Vie et destin (le roman)

Dans son roman, Vassili Grossman nous fait voyager dans l’URSS de la seconde guerre mondiale à travers le destin de plusieurs personnages entre Stalingrad, Moscou, la Loubianka (la prison du KGB) et les camps nazis. Pour reprendre la quatrième de couverture, « l’auteur s’interroge sur la terrifiante convergence des systèmes nazis et communistes ». Ce n’est donc pas par hasard que son livre a croupi dans les geôles soviétiques et n’a jamais été publié de son vivant.

Mais ce n’est pas uniquement le caractère libre et contestataire pour l’époque qui fait le seul intérêt de ces quelques milles pages de roman, c’est surtout la puissance de la vision philosophique de l’homme (à la fois faible et cruel) du XX siècle, la précision des descriptions qui donnent la chaire de poule, et cette profondeur (tragique) des personnages qu’on retrouve dans le roman russe (Dostoïevski, Tolstoï, …). Bref, vous l’aurez compris, on parle ici d’un chef d’œuvre dont la discrétion est un mystère. Une découverte qui laisse la bouche bée. (note 5/5)

La flamme

Nous vivons encore un grand moment de communication mondiale… D’un côté, les gentils : les « olympistes » (fervents croyants dans les valeurs universelles non mercantiles des JO), les comités olympiques, le régime chinois, les sponsors, etc. De l’autre, les méchants : reporters sans frontières, les che guevara modernes qui veulent libérer le Tibet, les boycotteurs…. Tout de suite, chacun sort les grands mots, comme à la bonne vieille époque de guerre froide où tout désaccord devenait d’ordre moral : les chinois parlent de blasphème, Sarko parle de tristesse, le CIO parle de haine, on crie, on pleure, vite, cachons la flamme dans un bus avant que le rêve ne s’éteigne.

Entre ces deux extrêmes, la grande majorité des gens regarde, atterrée, ces images où de jeunes rêveurs se font tabasser par des flics (en France…) parce qu’ils soufflaient leurs idéaux sur une torche en plastique… entend ces discours creux d’une hypocrisie honteuse prononcés par chaque bord qui ne voit que sa propre vérité. J’en fait partie, de cette majorité désolée de voir où nous en sommes… et je me pose une seule question : quel est le sens de cette immense mascarade ?

La Zona

Trois adolescents pénètrent à Mexico dans une zone résidentielle aisée ultra protégée. Les habitants de la « zona » décident de faire justice eux-mêmes et entament une chasse à l’homme sans pitié. La peur du « pauvre », la violence sauvage qui nait de cette peur, la corruption de la police mexicaine et l’indifférence à la vie humaine sont magistralement mises en scène. La zona révèle subtilement, à partir d’un fait divers, toute la monstruosité humaine. Superbe. (note : 4/5)
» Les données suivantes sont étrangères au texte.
(* ===== verification/JsonBuild.v ===== *)
(** * Building JSON documents

    The constructors of [Json] in the form their callers use them: the node
    comes out, or memory was short. Also the bytes of the identifiers that go
    into documents and paths. *)

From Stdlib Require Import String.
From S2P Require Import Prelude World Buf Hex Json JsonParse JsonGrammar JsonWrite JsonPrint JsonRoundtrip JsonSmall Status.
From stdpp Require Import list.
#[local] Open Scope Z_scope.

Section Build.
Context {malloc : Malloc}.

(** [P] is what the caller's values must satisfy for memory to suffice. *)
Definition got {A} (P : Prop) (spec : A) (r : option A) : Prop := r = Some spec \/ (r = None /\ ~ (ample /\ P)).

(** A step that yields the specified node or stops for want of memory. *)
Lemma got_bind {A B} P (m : M (option A)) (a : A) (k : option A -> M B) (Q : B -> Prop) :
  post m (got P a) -> post (k (Some a)) Q -> (~ (ample /\ P) -> post (k None) Q) -> post (bind m k) Q.
Proof. intros Hm Hk Hn. eapply post_bind; [exact Hm|]. intros r [->|[-> H]]; [done|by apply Hn]. Qed.

Lemma got_intro {A} P (m : M (option A)) (a : A) :
  post m (fun r => r = None \/ r = Some a) ->
  (forall limit, MallocUpTo limit -> json_memory <= limit <= SIZE_MAX -> P -> post m (fun r => r = Some a)) ->
  post m (got P a).
Proof.
  intros H1 H2 s. destruct (H1 s) as [E|E]; [|by left]. right. split; [done|]. intros [(limit & Hm & Hl) HP].
  pose proof (H2 limit Hm Hl HP s) as H. cbv beta in H. congruence.
Qed.

Lemma new_object_got P : post tamga_json_new_object (got P (JObject [])).
Proof. apply got_intro; [apply new_post|]. intros limit Hm Hl _. apply new_ok. unfold json_memory in *. lia. Qed.

Lemma new_string_got (P : Prop) l : (P -> zlen l <= TAMGA_MAX_REASONABLE_LEN) -> post (tamga_json_new_string (Some l)) (got P (JString l)).
Proof.
  intros Hl. apply got_intro; [apply new_string_post|]. intros limit Hm Hlim HP. specialize (Hl HP).
  apply (new_string_ok (limit := limit)); unfold json_memory, TAMGA_MAX_REASONABLE_LEN in *; lia.
Qed.

Lemma object_set_got P ms key item :
  ~ In 0 key -> zlen key <= 64 -> zlen ms <= 64 -> key ∉ ms.*1 ->
  post (tamga_json_object_set (Some (JObject ms)) (Some key) (Some item)) (got P (JObject (ms ++ [(key, item)]))).
Proof.
  intros Hz Hk Hms Hfresh. rewrite <- (c_view_id key Hz) in Hfresh. apply got_intro.
  - eapply post_mono; [apply object_set_post|]. rewrite obj_set_fresh by done. rewrite c_view_id by done. tauto.
  - intros limit Hm Hl _. eapply post_mono; [apply (object_set_ok (limit := limit))|].
    + unfold json_memory, TAMGA_MAX_REASONABLE_LEN in *. lia.
    + unfold json_memory in *. lia.
    + rewrite c_view_id by done. unfold TAMGA_MAX_REASONABLE_LEN. lia.
    + intros r ->. rewrite obj_set_fresh by done. by rewrite c_view_id.
Qed.

Lemma write_got canonical j :
  json_bytes j -> post (tamga_json_write_impl (Some j) canonical) (got (zlen (print canonical j) <= TAMGA_MAX_REASONABLE_LEN) (print canonical j)).
Proof.
  intros Hj. apply got_intro.
  - eapply post_mono; [apply write_impl_post|]. intros [t|]; [intros ->; by right|by left].
  - intros limit Hm Hl HP. by apply (write_ok limit).
Qed.
End Build.

(** Adds a member whose key is new. *)
Ltac fresh_key := apply object_set_got; [by apply memchr_None|done..|rewrite list_elem_of_In; vm_compute; intuition done].

Lemma escape_long l : (length l <= length (escape l))%nat.
Proof.
  induction l as [|c l IH]; [done|]. change (escape (c :: l)) with (escape_char c ++ escape l). rewrite length_app.
  assert (1 <= length (escape_char c))%nat by (unfold escape_char; repeat case_match; simpl; lia). simpl. lia.
Qed.

Lemma hex_encode_chars l : bytes_ok l -> Forall (fun c => 45 <= c <= 102) (tamga_hex_encode (Some l)).
Proof.
  induction 1 as [|b l Hb _ IH]; [constructor|]. cbn [tamga_hex_encode flat_map hex_encode_byte app] in *.
  destruct (nibbles_byte b Hb) as (H1 & H2 & H3 & _).
  apply Forall_cons; split; [|apply Forall_cons; split; [|done]]; rewrite ?H3, hex_digit_at by lia; dif; lia.
Qed.

(** A canonical identifier: hexadecimal digits and hyphens. *)
Lemma uuid_normalize_chars s t : tamga_uuid_normalize (Some s) = Some t -> Forall (fun c => 45 <= c <= 102) t /\ length t = 36%nat.
Proof.
  unfold tamga_uuid_normalize. destruct (tamga_uuid_parse (Some s)) as [u|] eqn:Eu; [|done]. cbn [mbind option_bind].
  intros [= <-]. apply uuid_parse_iff in Eu as [[Hb%hex_encode_chars Hl] _]. split.
  - unfold tamga_uuid_format. repeat first [by apply Forall_take, Forall_drop | by apply Forall_take | apply Forall_app; split
      | apply Forall_cons; split; [lia|]].
  - change (length (tamga_uuid_format (Some u)) = 36%nat). rewrite uuid_format_hyphenated by done. by apply uuid_hyphenated_length.
Qed.

Lemma uuid_normalize_bytes s t : tamga_uuid_normalize (Some s) = Some t -> bytes_ok t.
Proof. intros [H _]%uuid_normalize_chars. eapply Forall_impl; [exact H|]. unfold is_byte. lia. Qed.

Lemma uuid_normalize_no_nul s t : tamga_uuid_normalize (Some s) = Some t -> ~ In 0 t.
Proof. intros [H _]%uuid_normalize_chars Hi%list_elem_of_In. rewrite Forall_forall in H. specialize (H 0 Hi). lia. Qed.
(* ===== verification/Pem.v ===== *)
(** * The PEM envelope: [src/src/checkout/pem.c]

    [pem] is the span of [pem_len] bytes. The two trimming loops move indices
    over it; here they take spaces off its ends. *)

From Stdlib Require Import String.
From S2P Require Import Prelude World Buf BufBuild JsonGrammar Status.
From stdpp Require Import list.
#[local] Open Scope Z_scope.

Definition tamga_pem_is_space (c : Z) : bool :=
  (c =? 32) || (c =? 9) || (c =? 10) || (c =? 13) || (c =? 11) || (c =? 12).

Fixpoint pem_trim_start (l : bytes) : bytes :=
  match l with
  | c :: rest => if tamga_pem_is_space c then pem_trim_start rest else l
  | [] => []
  end.
(** [while (end > start && is_space(pem[end - 1])) end--] *)
Definition pem_trim_end (l : bytes) : bytes := rev (pem_trim_start (rev l)).

Section Ops.
Context {malloc : Malloc}.

(** The copy loop, without the white space. *)
Fixpoint pem_copy (buf : TamgaBuf) (l : bytes) : M TamgaBuf :=
  match l with
  | [] => ret buf
  | c :: rest =>
      let! buf := if negb (tamga_pem_is_space c) then tamga_buf_append_byte buf c else ret buf in
      pem_copy buf rest
  end.

Definition tamga_pem_extract (pem begin_marker end_marker : option bytes) : M (status bytes) :=
  match pem, begin_marker, end_marker with
  | Some pem, Some begin_marker, Some end_marker =>
      if (zlen pem =? 0) || (zlen pem >? TAMGA_MAX_REASONABLE_LEN) then
        err TAMGA_ERR_LENGTH_INVALID (bstr "certificate length is zero or exceeds the accepted maximum")
      else
        let trimmed := pem_trim_end (pem_trim_start pem) in
        let begin_marker := c_view begin_marker in
        let end_marker := c_view end_marker in
        let begin_len := length begin_marker in
        let end_len := length end_marker in
        if (length trimmed <? begin_len + end_len)%nat then
          err TAMGA_ERR_INVALID_PEM (bstr "certificate is too short to contain both PEM markers")
        else if negb (beq (take begin_len trimmed) begin_marker) then
          err TAMGA_ERR_INVALID_PEM (bstr "missing the opening PEM marker")
        else if negb (beq (drop (length trimmed - end_len) trimmed) end_marker) then
          err TAMGA_ERR_INVALID_PEM (bstr "missing the closing PEM marker")
        else
          let body_len := (length trimmed - begin_len - end_len)%nat in
          let! buf := pem_copy tamga_buf_init (take body_len (drop begin_len trimmed)) in
          let! (body, _) := tamga_buf_detach_string buf in
          match body with
          | None => err TAMGA_ERR_OUT_OF_MEMORY (bstr "could not allocate the certificate body")
          | Some body => ret (inl body)
          end
  | _, _, _ => err TAMGA_ERR_NULL_ARGUMENT (bstr "a required argument was null")
  end.
End Ops.

(** ** The specification *)

Definition spaces (l : bytes) : Prop := Forall (fun c => tamga_pem_is_space c = true) l.
Definition squeeze (l : bytes) : bytes := filter (fun c => tamga_pem_is_space c = false) l.

(** [pem] is [begin], an inner text, [end], with nothing but white space around. *)
Definition enveloped (begin_marker end_marker pem inner : bytes) : Prop :=
  exists w1 w2, spaces w1 /\ spaces w2 /\ pem = w1 ++ begin_marker ++ inner ++ end_marker ++ w2.

(** The inner text, when there is one. *)
Definition pem_inner (begin_marker end_marker pem : bytes) : option bytes :=
  let t := pem_trim_end (pem_trim_start pem) in
  let body_len := (length t - length begin_marker - length end_marker)%nat in
  let inner := take body_len (drop (length begin_marker) t) in
  if decide (t = begin_marker ++ inner ++ end_marker) then Some inner else None.

(** What [tamga_pem_extract] returns, memory permitting. A zero byte in the
    inner text makes the buffer refuse to become a string, which the code
    reports as an allocation failure. *)
Definition pem_spec (begin_marker end_marker pem : bytes) : status bytes :=
  if decide (0 < zlen pem <= TAMGA_MAX_REASONABLE_LEN) then
    match pem_inner begin_marker end_marker pem with
    | None => inr TAMGA_ERR_INVALID_PEM
    | Some inner => if memchr 0 (squeeze inner) is Some _ then inr TAMGA_ERR_OUT_OF_MEMORY
                    else inl (squeeze inner)
    end
  else inr TAMGA_ERR_LENGTH_INVALID.

(** A marker that white space cannot hide: no zero byte, no space at its ends. *)
Definition marker (m : bytes) : Prop :=
  ~ In 0 m /\ exists c m' d m'', m = c :: m' /\ m = m'' ++ [d] /\
    tamga_pem_is_space c = false /\ tamga_pem_is_space d = false.

Lemma trim_start_spec l : exists w, spaces w /\ l = w ++ pem_trim_start l /\
  (forall c r, pem_trim_start l = c :: r -> tamga_pem_is_space c = false).
Proof.
  induction l as [|c l (w & Hw & El & Hh)]; [exists []; repeat split; try constructor; done|]. simpl.
  destruct (tamga_pem_is_space c) eqn:E.
  - exists (c :: w). split_and!; [by constructor|simpl; congruence|done].
  - exists []. split_and!; [constructor|done|]. congruence.
Qed.

Lemma trim_start_app w c r : spaces w -> tamga_pem_is_space c = false -> pem_trim_start (w ++ c :: r) = c :: r.
Proof. intros Hw Hc. induction Hw as [|x w Hx Hw IH]; simpl; [by rewrite Hc|by rewrite Hx]. Qed.

Lemma trim_end_app r c w : spaces w -> tamga_pem_is_space c = false -> pem_trim_end ((r ++ [c]) ++ w) = r ++ [c].
Proof.
  intros Hw Hc. unfold pem_trim_end. rewrite !rev_app_distr. cbn [rev app].
  rewrite trim_start_app; [|by apply Forall_rev in Hw|done]. cbn [rev]. by rewrite rev_involutive.
Qed.

Lemma trim_end_spec l : exists w, spaces w /\ l = pem_trim_end l ++ w.
Proof.
  destruct (trim_start_spec (rev l)) as (w & Hw & El & _). exists (rev w). unfold pem_trim_end.
  split; [by apply Forall_rev in Hw|]. rewrite <- rev_app_distr, <- El. by rewrite rev_involutive.
Qed.

Lemma enveloped_trim b e pem inner :
  marker b -> marker e ->
  enveloped b e pem inner <-> pem_trim_end (pem_trim_start pem) = b ++ inner ++ e.
Proof.
  intros (_ & c & b' & _ & _ & Eb & _ & Hc & _) (_ & _ & _ & d & e' & _ & Ee & _ & Hd). split.
  - intros (w1 & w2 & Hw1 & Hw2 & ->). rewrite Eb. cbn [app]. rewrite trim_start_app by done.
    rewrite Ee. change (c :: b' ++ inner ++ (e' ++ [d]) ++ w2) with ((c :: b') ++ inner ++ (e' ++ [d]) ++ w2).
    rewrite !app_assoc. rewrite trim_end_app by done. by rewrite <- !app_assoc.
  - intros E. destruct (trim_start_spec pem) as (w1 & Hw1 & E1 & _).
    destruct (trim_end_spec (pem_trim_start pem)) as (w2 & Hw2 & E2). exists w1, w2. split_and!; [done|done|].
    rewrite E1, E2, E. by rewrite <- !app_assoc.
Qed.

Section Spec.
Context {malloc : Malloc}.

Lemma copy_post total l b acc :
  buf_has total b acc -> post (pem_copy b l) (fun b' => buf_has total b' (acc ++ squeeze l)).
Proof.
  revert b acc. induction l as [|c l IH]; intros b acc Hb; cbn [pem_copy].
  - apply post_ret. by rewrite app_nil_r.
  - unfold squeeze. rewrite filter_cons. destruct (tamga_pem_is_space c) eqn:E; cbn [negb].
    + rewrite decide_False by done. eapply post_bind with (P := fun b' => b' = b); [by apply post_ret|].
      intros ? ->. by apply IH.
    + rewrite decide_True by done. eapply post_bind; [apply buf_has_append, Hb|]. intros b1 H1.
      eapply post_mono; [apply (IH _ _ H1)|]. intros b2. by rewrite <- app_assoc.
Qed.

Lemma squeeze_length l : (length (squeeze l) <= length l)%nat.
Proof. apply length_filter. Qed.

Lemma pem_extract_post b e pem :
  ~ In 0 b -> ~ In 0 e ->
  post (tamga_pem_extract (Some pem) (Some b) (Some e)) (unless_oom (pem_spec b e pem)).
Proof.
  intros Hb He. unfold tamga_pem_extract, pem_spec, pem_inner. rewrite (c_view_id b), (c_view_id e) by done.
  set (t := pem_trim_end (pem_trim_start pem)). set (inner := take (length t - length b - length e) (drop (length b) t)).
  destruct ((zlen pem =? 0) || (zlen pem >? TAMGA_MAX_REASONABLE_LEN)) eqn:Hsz.
  { rewrite decide_False by lia. apply post_err. by left. }
  rewrite decide_True by lia. assert (length t <= length pem)%nat as Hlt.
  { destruct (trim_start_spec pem) as (w1 & _ & E1 & _). destruct (trim_end_spec (pem_trim_start pem)) as (w2 & _ & E2).
    fold t in E2. apply (f_equal length) in E1, E2. rewrite length_app in *. lia. }
  destruct (Nat.ltb_spec (length t) (length b + length e)) as [Hshort|Hlen].
  { rewrite decide_False; [apply post_err; by left|]. intros E. apply (f_equal length) in E. rewrite !length_app in E. lia. }
  destruct (beq (take (length b) t) b) eqn:E1; cbn [negb].
  2:{ rewrite decide_False; [apply post_err; by left|]. intros E. apply beq_neq in E1. apply E1.
      by rewrite E, take_app_length. }
  apply beq_eq in E1. destruct (beq (drop (length t - length e) t) e) eqn:E2; cbn [negb].
  2:{ rewrite decide_False; [apply post_err; by left|]. intros E. apply beq_neq in E2. apply E2.
      rewrite E at 2. rewrite app_assoc, drop_app_length'; [done|]. apply (f_equal length) in E. rewrite !length_app in *. lia. }
  apply beq_eq in E2. rewrite decide_True.
  2:{ rewrite <- (take_drop (length b) t) at 1. rewrite E1. f_equal. subst inner.
      rewrite <- (take_drop (length t - length b - length e) (drop (length b) t)) at 1. f_equal.
      rewrite drop_drop. rewrite <- E2 at 2. f_equal. lia. }
  eapply post_bind; [apply (copy_post (zlen pem)), buf_has_init|]. intros b1 H1. cbn [app] in H1.
  assert (length (squeeze inner) <= length pem)%nat as Hsq.
  { pose proof (squeeze_length inner). subst inner. rewrite length_take, length_drop in *. lia. }
  destruct (memchr 0 (squeeze inner)) eqn:Hz.
  - eapply post_bind; [apply detach_string_post, H1|]. intros [[r|] b2] Hr; [|apply post_err; by left].
    exfalso. destruct Hr as (Hf & -> & Hn). destruct H1 as (_ & H1 & _). rewrite (H1 Hf) in Hn.
    apply memchr_None in Hn. congruence.
  - apply memchr_None in Hz. eapply post_bind; [apply (buf_has_detach _ _ _ H1 Hz)|].
    intros [r b2] [->|[-> Hoom]]; [apply post_ret; by left|]. apply unless_oom_err. intros Ha. apply Hoom.
    split; [|lia]. apply (ample_enough _ Ha). unfold json_memory, TAMGA_MAX_REASONABLE_LEN in *. lia.
Qed.
End Spec.

(** The specification accepts exactly the enveloped texts. *)
Lemma pem_inner_iff b e pem inner :
  marker b -> marker e -> pem_inner b e pem = Some inner <-> enveloped b e pem inner.
Proof.
  intros Hb He. rewrite enveloped_trim by done. unfold pem_inner.
  set (t := pem_trim_end (pem_trim_start pem)). split.
  - case_decide as E; [|done]. by intros [= <-].
  - intros E. assert (take (length t - length b - length e) (drop (length b) t) = inner) as Ei.
    { rewrite E at 2. rewrite drop_app_length. rewrite take_app_length'; [done|].
      apply (f_equal length) in E. rewrite !length_app in E. lia. }
    rewrite Ei, decide_True by done. done.
Qed.

Lemma pem_spec_iff b e pem body :
  marker b -> marker e ->
  pem_spec b e pem = inl body <->
  0 < zlen pem <= TAMGA_MAX_REASONABLE_LEN /\ ~ In 0 body /\
  exists inner, enveloped b e pem inner /\ body = squeeze inner.
Proof.
  intros Hb He. unfold pem_spec. case_decide as Hsz; [|split; [done|tauto]]. split.
  - destruct (pem_inner b e pem) as [inner|] eqn:Ei; [|done]. destruct (memchr 0 (squeeze inner)) eqn:Hz; [done|].
    intros [= <-]. split_and!; [lia..|by apply memchr_None|]. exists inner. split; [|done]. by apply pem_inner_iff.
  - intros (_ & Hz & inner & Hin & ->). apply pem_inner_iff in Hin; [|done|done]. rewrite Hin.
    by rewrite (proj2 (memchr_None 0 _) Hz).
Qed.

(** (C36) The envelope is taken off exactly: with memory, a text is accepted
    when it is the opening marker, an inner text, the closing marker, in this
    order and not overlapping, with only white space around them, and is
    between 1 byte and 16 MiB long; the result is the inner text without its
    white space. The one exception is an inner text with a zero byte. *)
Theorem pem_extract_iff `{Malloc} b e pem body s :
  ample -> marker b -> marker e ->
  (tamga_pem_extract (Some pem) (Some b) (Some e) s).1 = inl body <->
  0 < zlen pem <= TAMGA_MAX_REASONABLE_LEN /\ ~ In 0 body /\
  exists inner, enveloped b e pem inner /\ body = squeeze inner.
Proof.
  intros Ha Hb He. rewrite <- pem_spec_iff by done.
  destruct (pem_extract_post b e pem (proj1 Hb) (proj1 He) s) as [->|[_ Hno]]; tauto.
Qed.

(** (C40) Whatever the allocator does, an enveloped text of at most 16 MiB whose
    inner text holds a zero byte is reported as TAMGA_ERR_OUT_OF_MEMORY, so it
    is when every allocation succeeds. *)
Theorem pem_nul_reported_as_oom `{Malloc} b e pem inner s :
  marker b -> marker e -> 0 < zlen pem <= TAMGA_MAX_REASONABLE_LEN ->
  enveloped b e pem inner -> In 0 inner ->
  (tamga_pem_extract (Some pem) (Some b) (Some e) s).1 = inr TAMGA_ERR_OUT_OF_MEMORY.
Proof.
  intros Hb He Hsz Hin Hz. destruct (pem_extract_post b e pem (proj1 Hb) (proj1 He) s) as [->|[-> _]]; [|done].
  unfold pem_spec. rewrite decide_True by done. apply pem_inner_iff in Hin; [|done|done]. rewrite Hin.
  destruct (memchr 0 (squeeze inner)) eqn:E; [done|]. apply memchr_None in E. exfalso. apply E.
  apply list_elem_of_In. unfold squeeze. apply list_elem_of_filter. split; [done|by apply list_elem_of_In].
Qed.

Definition demo_pem (body : bytes) : bytes := bstr "-BEGIN-" ++ body ++ bstr "-END- ".

Lemma demo_marker m c d : m = 45 :: c ++ [d] -> ~ In 0 m -> tamga_pem_is_space d = false -> marker m.
Proof. intros -> Hz Hd. split; [done|]. by exists 45, (c ++ [d]), d, (45 :: c). Qed.

Lemma demo_markers : marker (bstr "-BEGIN-") /\ marker (bstr "-END-").
Proof.
  split; [apply (demo_marker _ (bstr "BEGIN") 45)|apply (demo_marker _ (bstr "END") 45)]; try done;
    by apply memchr_None.
Qed.

Lemma demo_enveloped body : enveloped (bstr "-BEGIN-") (bstr "-END-") (demo_pem body) body.
Proof. exists [], [32]. split_and!; [constructor|by repeat constructor|]. unfold demo_pem. by rewrite <- ?app_assoc. Qed.

Lemma pem_extract_iff_witness :
  exists inner, enveloped (bstr "-BEGIN-") (bstr "-END-") (demo_pem (bstr "a b")) inner /\ bstr "ab" = squeeze inner.
Proof.
  destruct demo_markers as [Hb He].
  apply (pem_extract_iff (H := full_memory) (bstr "-BEGIN-") (bstr "-END-") (demo_pem (bstr "a b")) (bstr "ab") (mk_st 0 None));
    [apply ample_full|done|done|vm_compute; reflexivity].
Defined.

Lemma pem_nul_reported_as_oom_witness :
  (tamga_pem_extract (malloc := full_memory) (Some (demo_pem [0])) (Some (bstr "-BEGIN-")) (Some (bstr "-END-")) (mk_st 0 None)).1 =
  inr TAMGA_ERR_OUT_OF_MEMORY.
Proof.
  destruct demo_markers as [Hb He].
  apply (pem_nul_reported_as_oom (H := full_memory) _ _ _ [0] (mk_st 0 None));
    [done|done|vm_compute; split; [reflexivity|congruence]|apply demo_enveloped|by left].
Defined.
Les 4 Saisons de Preljocaj

Les ballets de Preljocaj sont ce que j’appellerai une manifestation du Beau. Les 4 Saisons, spectacle crée en 2005 sur la symphonie de Vivaldi, ne fait pas exception. Le ballet étonne parce qu’il s’écarte du registre dramatique d’autres ballets du même chorégraphe comme Roméo et Juliette ou Annonciation. Nous sommes surpris par le foisonnement des couleurs, les formes qui parcourent le plafond et les pointes d’humour (comme les bonshommes verts ou l’homme éponge). Mais la magie et la sensualité, tellement rares dans les spectacles « modernes », ne font pas défaut et Preljocaj réussit, encore une fois, à nous faire rêver. Enchanteur et magnifique. (note : 5/5).

Dolls

Dans Dolls, Takeshi Kitano nous fait voyager à travers trois histoires d’amour (tragiques) inspirées des spectacles de poupées japonaises Bunraku. D’une esthétique envoutante, on se laisse bercer par le rythme de ces amoureux qui traversent à pied, attachés par un cordon rouge, les magnifiques paysages japonais. Contemplatif et splendide. (note : 4/5)

L’Auberge espagnole

J’ai enfin vu, 5 ans après sa sortie, le film tant acclamé de Cedric Klapisch… et je suis enfin rassuré de voir que finalement: 1. je n’avais absolument rien raté à l’époque; 2. le cinéma français est toujours aussi désespérant de platitude et de nombrilisme dans la mesure où un nom connu suffit à transformer un film d’une banalité affligeante en chef d’oeuvre. Que dire encore… que le film est mal joué, mal tourné, aux dialogues creux et aux personnages sans épaisseur? Oui, bien sûr, on finit par sourire quand on est bon public mais ça ne dure que l’espace de quelques secondes de faiblesses…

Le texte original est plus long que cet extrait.